Esse mal da desatenção ao evitável, tem suas raízes fincadas num sistema privado de saúde e de educação movido pelo lucro a qualquer custo, que a cada dia cresce, sem apoio nos valores da ética, retirando valores humanos de relações tão relevantes.

E, não obstante os fatos, cismam os nossos políticos em trazer soluções equivocadas para a pretensa falta de médicos.

Se há intenção em melhorar a vida da população com o acesso a saúde, não se deve olvidar que o bom atendimento está intimamente ligado à qualidade.

Garantia de acesso a serviços públicos e privados com qualidade questionável, nada mais é do que ampliar as possibilidades de acesso a risco garantido. Coibir o risco certo e seus desdobramentos é perfeitamente evitável.

No entanto, se vê o contrário. As flexibilizações permanecem e se ampliam. As soluções propostas para corrigi-las são eivadas de equívocos e desprestígio ao conhecimento técnico.

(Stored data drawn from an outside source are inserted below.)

(** The components [fdmi_reg_mr] may change. *)
Definition with_regs (s : process) (q : fdmi_queue) (mrs : gmap Z ibv_mr) (n : Z) : process :=
  s <| reg_mr_q := q |> <| ps_mrs := mrs |> <| reg_mr_cached_size := n |>.

Lemma with_regs_id s q : s <| reg_mr_q := q |> = with_regs s q (ps_mrs s) (reg_mr_cached_size s).
Proof. by destruct s. Qed.

Lemma fdmi_reg_mr_cases s addr size pd l :
  regs_ok rep s l → (∀ m : gmap Z fdmi_queue_data, malloc m ≠ NULL) →
  let hit := find_ptr (hit_test s addr (u32 size) pd) l in
  if hit =? NULL then
    (∃ j, (j ≤ 1000)%nat ∧ is_Some (ibv_reg_mr (ps_mrs s) j pd addr (u32 size))) →
    ends (fdmi_reg_mr s addr size pd) (λ r, ∃ q mr,
      r.2 = with_regs s q (<[r.1 := mr]> (ps_mrs s))
              (u64 (reg_mr_cached_size s + u32 size)) ∧
      ps_mrs s !! r.1 = None ∧ r.1 ≠ NULL ∧ rep Unlocked q (l ++ [r.1]) ∧
      mr_pd mr = pd ∧ mr_addr mr = addr ∧ mr_length mr = u32 size)
  else ends (fdmi_reg_mr s addr size pd) (λ r, ∃ q,
         r = (hit, with_regs s q (ps_mrs s) (reg_mr_cached_size s)) ∧ rep Unlocked q l).
Proof.
  intros Hr Hm hit. unfold fdmi_reg_mr.
  pose proof (reg_search_ok s addr (u32 size) pd l Hr) as E. apply ends_Done in E as ([h q] & E & Hh & Hq).
  cbn in Hh, Hq. fold hit in Hh. subst h.
  apply obind_Done_inv in E as (q1 & -> & E). cbn [obind].
  apply obind_Done_inv in E as ([h q2] & -> & E). cbn [obind].
  apply obind_Done_inv in E as (q3 & -> & E). cbn [obind]. injection E as -> ->.
  destruct (hit =? NULL) eqn:Eh; cbn [negb].
  - intros (j & Hj & Hs). rewrite with_regs_id.
    c_step (reg_mr_loop_ok 1000 0) as [a mr] (Ha0 & Ha & Hp & Had & Hlen); [exists j; split; [lia|exact Hs]|].
    cbn in Ha, Ha0. cbn [fst snd] in *. cbn.
    c_step rep_lock as q4 H4. c_step rep_enq as q5 H5. c_step rep_unlock as q6 H6.
    exists q6, mr. rewrite <- Hlen. by destruct s.
  - cbn. exists q. by rewrite with_regs_id.
Qed.

Lemma fdmi_reg_mr_ok s addr size pd l :
  regs_ok rep s l → (∀ m : gmap Z fdmi_queue_data, malloc m ≠ NULL) → reg_total →
  ends (fdmi_reg_mr s addr size pd) (λ r, ∃ q mrs n l',
    r.2 = with_regs s q mrs n ∧ regs_ok rep r.2 l' ∧ r.1 ∈ l' ∧ ps_mrs s ⊆ mrs ∧
    mr_covers mrs r.1 addr (u32 size) pd).
Proof.
  intros Hr Hm Ht. pose proof (fdmi_reg_mr_cases s addr size pd l Hr Hm) as Hc. cbn in Hc.
  destruct Hr as (Hq & H0 & Hl & Hnull). destruct (find_ptr _ l =? NULL) eqn:Eh.
  - eapply ends_mono; [apply Hc, Ht|]. intros [a s'] (q & mr & -> & Ha & Ha0 & Hq' & Hp & Had & Hlen).
    cbn [fst snd] in *. eexists q, _, _, (l ++ [a]). split_and!; [done| | |by apply insert_subseteq|].
    + split_and!; [done| | |by cbn; rewrite lookup_insert_ne by done].
      * rewrite elem_of_app, list_elem_of_singleton. naive_solver.
      * cbn. intros b [Hb| ->%list_elem_of_singleton]%elem_of_app;
          [|by rewrite lookup_insert_eq; eexists].
        destruct (Hl b Hb) as [mb Hmb]. exists mb. rewrite lookup_insert_ne; [done|congruence].
    + apply elem_of_app. right. by apply list_elem_of_singleton.
    + split; [done|]. exists mr. rewrite lookup_insert_eq. split_and!; try done. by rewrite Hlen.
  - eapply ends_mono; [exact Hc|]. intros r (q & -> & Hq'). cbn [fst snd].
    apply Z.eqb_neq in Eh.
    destruct (find_ptr_Some _ l _ eq_refl Eh) as (pre & suf & Hpre & Hh & _).
    eexists q, _, _, l. split_and!; [done|done| |done|].
    { rewrite Hpre at 2. apply elem_of_app. right. by left. }
    by apply hit_test_covers.
Qed.
End proofs.

(** ** Properties *)

(** C30: registering memory.  Whenever the driver accepts the region within 1001
    attempts, [fdmi_reg_mr] returns a region of the right protection domain
    that starts at [addr] and covers the size it was given (an [uint32_t]), the
    cache stays well formed with its lock released, and registering the same or
    a smaller region again returns a cached one without a new registration. *)
Theorem reg_mr_covers_and_caches `{Malloc} `{Verbs} s addr size size' pd l :
  regs_ok queue_rep s l → malloc_total → reg_total →
  0 ≤ addr → addr + 2 ^ 32 ≤ 2 ^ 64 → u32 size' ≤ u32 size →
  ends (fdmi_reg_mr s addr size pd) (λ r,
    mr_covers (ps_mrs r.2) r.1 addr (u32 size) pd ∧
    ends (fdmi_reg_mr r.2 addr size' pd) (λ r',
      (∃ l', regs_ok queue_rep r'.2 l') ∧
      ps_mrs r'.2 = ps_mrs r.2 ∧ mr_covers (ps_mrs r.2) r'.1 addr (u32 size') pd)).
Proof.
  intros Hr Hm Ht Ha Hw Hs. c_last (fdmi_reg_mr_ok (rep := queue_rep) s addr size pd l) as [a s1]
    (q & mrs & n & l' & -> & Hr' & Hin & _ & Hc). cbn [fst snd] in *.
  split; [done|]. pose proof Hr' as (Hq' & Hnn & _).
  pose proof (fdmi_reg_mr_cases _ addr size' pd l' Hr' (Hm _)) as Hcase. cbn zeta in Hcase.
  destruct (find_ptr _ l' =? NULL) eqn:Eh.
  - exfalso. apply Z.eqb_eq in Eh. apply (find_ptr_None _ _ Hnn) with (y := a) in Eh; [|done].
    destruct Hc as (_ & mr & Hmr & Hp & Had & Hcov). revert Eh. unfold hit_test. cbn. rewrite Hmr, Hp, Had.
    rewrite !Z.eqb_refl. cbn. rewrite Z.leb_gt. unfold padd in *. pose proof (u32_bounds size).
    pose proof (u32_bounds size'). rewrite (u64_id (addr + u32 size')) by lia.
    rewrite (u64_id (addr + u32 size)) in Hcov by lia. lia.
  - eapply ends_mono; [exact Hcase|]. intros r (q' & -> & Hq''). cbn [fst snd]. split_and!; [|done|].
    + exists l'. split; [done|]. by destruct Hr' as (_ & ? & ? & ?).
    + apply Z.eqb_neq in Eh.
      destruct (find_ptr_Some _ l' _ eq_refl Eh) as (_ & _ & _ & Hh & _).
      by apply (hit_test_covers _ _ _ _ _ Hh).
Qed.

Lemma reg_mr_covers_and_caches_witness :
  ends (fdmi_reg_mr sample_process 4096 64 3) (λ r,
    mr_covers (ps_mrs r.2) r.1 4096 64 3 ∧
    ends (fdmi_reg_mr r.2 4096 32 3) (λ r',
      (∃ l', regs_ok queue_rep r'.2 l') ∧
      ps_mrs r'.2 = ps_mrs r.2 ∧ mr_covers (ps_mrs r.2) r'.1 4096 32 3)).
Proof.
  apply (reg_mr_covers_and_caches sample_process 4096 64 32 3 []).
  - split_and!; [apply empty_queue_rep|apply not_elem_of_nil|by intros ? ?%elem_of_nil|done].
  - exact Malloc_bump_total.
  - intros mrs pd addr size. exists 0%nat. split; [lia|by eexists].
  - lia.
  - lia.
  - by vm_compute.
Defined.

(** C40: the region registered for [n] elements of a datatype at [addr].  The size
    is computed as that of one element times the number of elements and is
    handed over as an [uint32_t].  When no cached region serves, the new region
    has that size.  Below 4 GiB it contains every byte of the layout exactly
    when the datatype is one block, there is one element, or the blocks are not
    spaced out: with several elements of a spaced-out type it ends before the
    last one does.  A size of 4 GiB or more is reduced, and the region of a
    buffer whose blocks do not overlap never contains it. *)
Theorem reg_size_covers `{Malloc} `{Verbs} s addr pd l d n :
  regs_ok queue_rep s l → malloc_total → reg_total → wf_dtype d → 0 < dt_count d → 0 < dt_blength d →
  0 < n ≤ INT_MAX → dt_stride d * (dt_count d - 1) + dt_blength d ≤ INT_MAX → elements_size d n < 2 ^ 64 →
  find_ptr (hit_test s addr (u32 (elements_size d n)) pd) l = NULL →
  ends (size <- reg_size d n ;; fdmi_reg_mr s addr size pd) (λ r, ∃ mr,
    ps_mrs r.2 !! r.1 = Some mr ∧ mr_addr mr = addr ∧ mr_length mr = u32 (elements_size d n) ∧
    (elements_size d n < 2 ^ 32 →
      (∀ o, layout d n o = true → o < mr_length mr) ↔
      dt_count d = 1 ∨ n = 1 ∨ dt_stride d ≤ dt_blength d) ∧
    (2 ^ 32 ≤ elements_size d n → dt_count d = 1 ∨ dt_blength d ≤ dt_stride d →
      ¬ ∀ o, layout d n o = true → o < mr_length mr)).
Proof.
  intros Hr Hm Ht Hwf Hc Hb Hn He Hsz Hmiss. rewrite reg_size_value by done. cbn [obind].
  pose proof (fdmi_reg_mr_cases s addr (elements_size d n) pd l Hr (Hm _)) as Hcase. cbn zeta in Hcase.
  rewrite Hmiss in Hcase. cbn in Hcase. eapply ends_mono; [apply Hcase, Ht|].
  intros [a s'] (q & mr & Hs' & _ & _ & _ & _ & Had & Hlen). cbn [fst snd] in *. exists mr.
  destruct (layout_span d n Hwf Hc Hb) as [Hle Hlast]; [lia|].
  destruct (span_elements_size d n Hwf Hc) as [Hiff Hgap]; [lia|].
  assert (Hnn : 0 ≤ elements_size d n) by (unfold elements_size; destruct Hwf; nia).
  assert (Hcov : (∀ o, layout d n o = true → o < mr_length mr) ↔ span d n ≤ mr_length mr).
  { split; [intros H1; apply H1 in Hlast; lia|intros H1 o Ho%Hle; lia]. }
  rewrite Hcov, Hlen. split_and!; [rewrite Hs'; cbn; apply lookup_insert_eq|done|done| |].
  - intros Hsm. rewrite u32_id by lia. exact Hiff.
  - intros Hbig Hov%Hgap. pose proof (u32_bounds (elements_size d n)). lia.
Qed.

A solução serve para desconstrução do estado na esfera da saúde.

Exemplo disso é a recente iniciativa, via Medida Provisória que, de pronto, esvazia os quadros dos serviços públicos federais de médicos qualificados.

O “enxugamento” se dará de duas formas. A primeira, com o aumento dos pedidos de aposentadoria, e a segunda com a redução do estímulo decorrente da retirada de direitos. Foi a forma encontrada para premiar os que, abnegadamente, se predispuseram a permanecer nessas frentes a despeito do tratamento recebido no curso dos últimos anos.

Ao invés do tão esperado plano de carreira, cargos e vencimentos, o açoite da retirada de direitos, a inconstitucionalidade da redução indireta de vencimentos. Enfim, a intranquilidade para quem, podendo sair, preferiu permanecer atendendo o serviço público.

A medida, não só enfraquece os serviços públicos de saúde como também estimula o desvio de profissionais para os serviços privados.

Na banda da saúde suplementar, “trombetas imperiais” anunciam ameaçadoramente mais uma Medida Provisória. Agora, a resposta emergencial da MP vem para facilitar a validação dos diplomas de médicos formados no exterior. A face social da iniciativa aparentemente é resolver a falta de médicos em locais de difícil acesso.

Na face econômica da mesma moeda, não só a facilitação do reconhecimento de diplomados sem condições, mas também a descarga de mais mão de obra no mercado de saúde, neste caso, com qualidade questionável, objetivando também alimentar a máquina mercantil da saúde suplementar.

Flexibilizações como as das relações de trabalho, retirando direitos sociais e as facilitadoras para o reconhecimento de diplomas, só fazem ampliar o risco de se receber atendimento com a qualidade comprometida.

As iniciativas são motivo de preocupação não apenas dos médicos, mas de todos os cidadãos, desde os responsáveis pela edição até mesmo aqueles que terão oportunidade de transformá-las em lei, sem esquecer os membros do judiciário, encarregados de, eventualmente, integrá-las.

Sabe-se que epidemia não diagnosticada ou mal tratada no início, pode atingir democraticamente a todos. Essas medidas provisórias, não só propiciam que esse risco aumente como levam essa lógica para o campo dos cuidados com as doenças endêmicas.

Essas flexibilizações precipitadas, em última análise, aumentam os riscos de se receber atendimento de saúde com qualidade comprometida. Democratizam, enfim, o acesso mais a prejuízo irreversível que propriamente à saúde. Passam ao largo dos princípios prevencionistas!

A gestão pública não deve ser feita só com os diminutivos do coração e sim com os aumentativos dos neurônios. Prevenir o risco é o melhor remédio! A saúde pública e privada tem levado a sociedade a passar por agruras perfeitamente evitáveis.


* Mario Antonio Ferrari – diretor presidente do sindicato dos médicos no estado do Paraná (SIMEPAR), secretario de saúde da Central dos Trabalhadores e Trabalhadoras do Brasil – PR (CTBPR) e secretario geral da Federação Nacional dos Médicos (FENAM).